▸ Exercise instructions
Determine the number of lines of the records below that include "unfold". Respond with the number and no other text.
★ ★ ★ ★ ★
Lemma CInv_propose : CInv (propose_sys s i cmd) (propose_hist s tl i cmd) acks.
Proof.
  pose proof HC as []. assert (has_leader s (aterm (s.(anode) i))) as Hel.
  { exists i. by apply (e_leader _ _ HE). }
  split.
  - unfold propose_hist. rewrite extend_ne; [done|]. destruct (c_hist0 _ Hel). lia.
  - intros T HT Hn. unfold propose_hist, extend. case_decide; [by subst|by apply c_none0].
  - intros j. destruct (propose_same j) as (-> & -> & _). apply c_pos0.
  - intros j. destruct (propose_same j) as (-> & -> & _ & Hj). intros Hl.
    destruct (decide (j = i)) as [->|Hne].
    + unfold propose_hist. rewrite extend_eq. cbn. by rewrite decide_True.
    + rewrite Hj by done. unfold propose_hist. rewrite extend_ne; [by apply c_leader0|].
      intros E. apply Hne. apply (e_unique _ _ HE (aterm (s.(anode) j))).
      * by apply (e_leader _ _ HE).
      * rewrite E. by apply (e_leader _ _ HE).
  - intros j. cbn. case_decide; [apply proposed_ok|].
    apply (log_ok_mono tl); [apply propose_prefix|apply c_logs0].
  - intros T HT. destruct (c_hist0 _ HT) as [? Hok]. split; [done|].
    unfold propose_hist at 2. unfold extend. case_decide; [apply proposed_ok|].
    apply (log_ok_mono tl); [apply propose_prefix|done].
  - intros T k e He. destruct (propose_has (Log.Term e) T k) as [Hh|(-> & -> & _)]; [| |done].
    + apply has_lookup. by exists e.
    + apply has_lookup in Hh as (e' & He' & <-). by eapply c_bound0.
  - intros j k e. cbn. case_decide; [|apply c_terms0]. cbn. subst j.
    intros [He|[_ He]]%lookup_app_Some; [by eapply c_terms0|].
    by apply list_lookup_singleton_Some in He as [_ <-].
  - intros m Hm Hty.
    apply (from_log_mono (tl (Message.Term m))); [apply propose_prefix|by apply c_msgs0].
  - intros m Hm Hty. destruct (propose_same (From m)) as (-> & -> & _ & Hj).
    destruct (c_requests0 m Hm Hty) as [? Hlast]. split; [done|]. intros Hc.
    rewrite Hj by congruence. by apply Hlast.
  - intros v T k Hk. destruct (propose_same v) as (-> & _). destruct (c_acks0 _ _ _ Hk) as (? & ? & ?).
    split_and!; [done|done|]. etrans; [done|apply prefix_length, propose_prefix].
  - intros v T j Hb Hh. destruct (propose_same v) as (-> & _ & Hpre & _).
    destruct (propose_backs _ _ _ Hb Hh) as [Hh'|(-> & -> & _)].
    + destruct (c_kept0 v T j Hb Hh') as [?|Hx]; [left; by eapply has_prefix|].
      eapply kept_evolves; [apply propose_evolves|apply N.le_refl|]. by right.
    + left. unfold propose_hist in Hh. rewrite extend_eq in Hh. cbn. by rewrite decide_True.
  - intros v c T Hg. by apply (vote_evolves _ _ _ _ _ _ _ _ _ propose_evolves HE HC).
  - intros T l Hl. by apply (election_evolves _ _ _ _ _ _ T l propose_evolves HC Hl).
Qed.
End propose.

(** A node whose log is part of the log of the leader of its term may acknowledge it. *)
Definition ack_ok s tl v : Prop :=
  has_leader s (aterm (s.(anode) v)) ∧ alog (s.(anode) v) `prefix_of` tl (aterm (s.(anode) v)).

Lemma CInv_ack s tl acks v k :
  EInv members s → CInv s tl acks → ack_ok s tl v → (k ≤ length (alog (s.(anode) v)))%nat →
  CInv s tl ((v, aterm (s.(anode) v), k) :: acks).
Proof.
  intros HE HC [Hel Hpre] Hk. pose proof HC as [].
  assert (∀ u T j, backs s ((v, aterm (s.(anode) v), k) :: acks) u T j →
    backs s acks u T j ∨ u = v ∧ T = aterm (s.(anode) v) ∧ (j < k)%nat) as Hbacks.
  { intros u T j [?|(k' & [?|?]%elem_of_cons & ?)]; [left; by left| |left; right; by exists k'].
    simplify_eq. by right. }
  assert (evolves s tl acks s tl ((v, aterm (s.(anode) v), k) :: acks)) as Hev.
  { split; try done. intros u T j [?|(-> & -> & _)]%Hbacks ?; [by left|by right]. }
  split; try done.
  - intros u T k' [?|?]%elem_of_cons; [simplify_eq|by apply c_acks0].
    split_and!; [done|done|]. etrans; [done|by apply prefix_length].
  - intros u T j [Hb|(-> & -> & Hj)]%Hbacks Hh; [by apply c_kept0|left].
    apply (has_take_eq _ _ k (tl (aterm (s.(anode) v)))); [done| |done].
    destruct Hpre as [r ->]. by rewrite take_app_le.
  - intros u c T Hg. by apply (vote_evolves _ _ _ _ _ _ _ _ _ Hev HE HC).
  - intros T l Hl. by apply (election_evolves _ _ _ _ _ _ T l Hev HC Hl).
Qed.

(** ** All steps *)

Lemma init_CInv : CInv init (λ T, if decide (T = 0) then [dummy] else []) [].
Proof.
  assert (∀ T, ¬ has_leader init T) as Hno by by intros T [c ?%not_elem_of_nil].
  split; cbn; try done.
  - intros T HT _. by rewrite decide_False.
  - intros i. split; [done|]. intros [|k] e; cbn; [|done]. by intros [= <-].
  - intros T HT. by destruct (Hno T).
  - intros T k e. case_decide; [|done]. destruct k; cbn; [|done]. intros [= <-]. cbn. lia.
  - intros i [|k] e; cbn; [|done]. by intros [= <-].
  - by intros m ?%not_elem_of_nil.
  - by intros m ?%not_elem_of_nil.
  - by intros v T k ?%not_elem_of_nil.
  - by intros v T j [?%not_elem_of_nil|(k & ?%not_elem_of_nil & _)].
  - by intros v c T (m & ?%not_elem_of_nil & _).
  - by intros T l ?%not_elem_of_nil.
Qed.

Lemma step_CInv s s' tl acks :
  EInv members s → CInv s tl acks → step members s s' →
  ∃ tl', (∀ T, tl T `prefix_of` tl' T) ∧ CInv s' tl' acks.
Proof.
  assert (∀ s', CInv s' tl acks → ∃ tl', (∀ T, tl T `prefix_of` tl' T) ∧ CInv s' tl' acks)
    as Hsame by (intros; by exists tl).
  intros HE HC [i m Hd Hlt|i Hi Hr|i m Hd Hty Ht Hv Hup|i m Hd Hty Hg Ht Hr|i Hi Hr HQ
    |i m Hd Hty Ht Hr|i m Hd Hty Ht Hr Hp|i cmd Hi Hr|i m Hi Hf ? ? Hs|i Hi].
  - apply Hsame, CInv_local; [done..|]. by split; cbn; try done; lia.
  - apply Hsame, CInv_local; [done..|]. split; cbn; try done; try (intros; left); lia.
  - by apply Hsame, CInv_vote.
  - apply Hsame, CInv_local; [done..|]. by split; cbn; auto.
  - exists (lead_hist s tl i). split; [|by apply CInv_lead]. intros T. by apply lead_prefix with acks.
  - apply Hsame, CInv_local; [done..|]. by split; cbn; try done; lia.
  - by apply Hsame, CInv_append.
  - exists (propose_hist s tl i cmd). split; [|by apply CInv_propose].
    intros T. by apply propose_prefix with acks.
  - by apply Hsame, (CInv_send s tl acks i).
  - apply Hsame, CInv_local; [done..|]. by split; cbn; try done; lia.
Qed.

Lemma steps_CInv s s' tl acks :
  EInv members s → CInv s tl acks → rtc (step members) s s' →
  ∃ tl', (∀ T, tl T `prefix_of` tl' T) ∧ CInv s' tl' acks.
Proof.
  intros HE HC Hs. revert tl HE HC. induction Hs as [s|s s1 s' Hstep _ IH]; intros tl HE HC.
  - by exists tl.
  - destruct (step_CInv _ _ _ _ HE HC Hstep) as (tl1 & Hp1 & HC1).
    destruct (IH tl1) as (tl' & Hp' & HC'); [by eapply step_EInv|done|].
    exists tl'. split; [|done]. intros T. etrans; [apply Hp1|apply Hp'].
Qed.

(** What is committed stays committed. *)
Lemma committed_mono s s' tl tl' acks acks' T j :
  (∀ T, tl T `prefix_of` tl' T) → (∀ x, x ∈ s.(elected) → x ∈ s'.(elected)) →
  (∀ a, a ∈ acks → a ∈ acks') → committed s tl acks T j → committed s' tl' acks' T j.
Proof.
  intros Hp Hel Ha [Hh (Q & HQ & Hb)]. split; [by apply (has_prefix _ _ (tl T))|].
  exists Q. split; [done|]. intros v Hv.
  destruct (Hb _ Hv) as [?|(k & ? & ?)]; [left; by apply Hel|right]. exists k. auto.
Qed.
End commit.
★ ★ ★ ★ ★
▸ Task output
6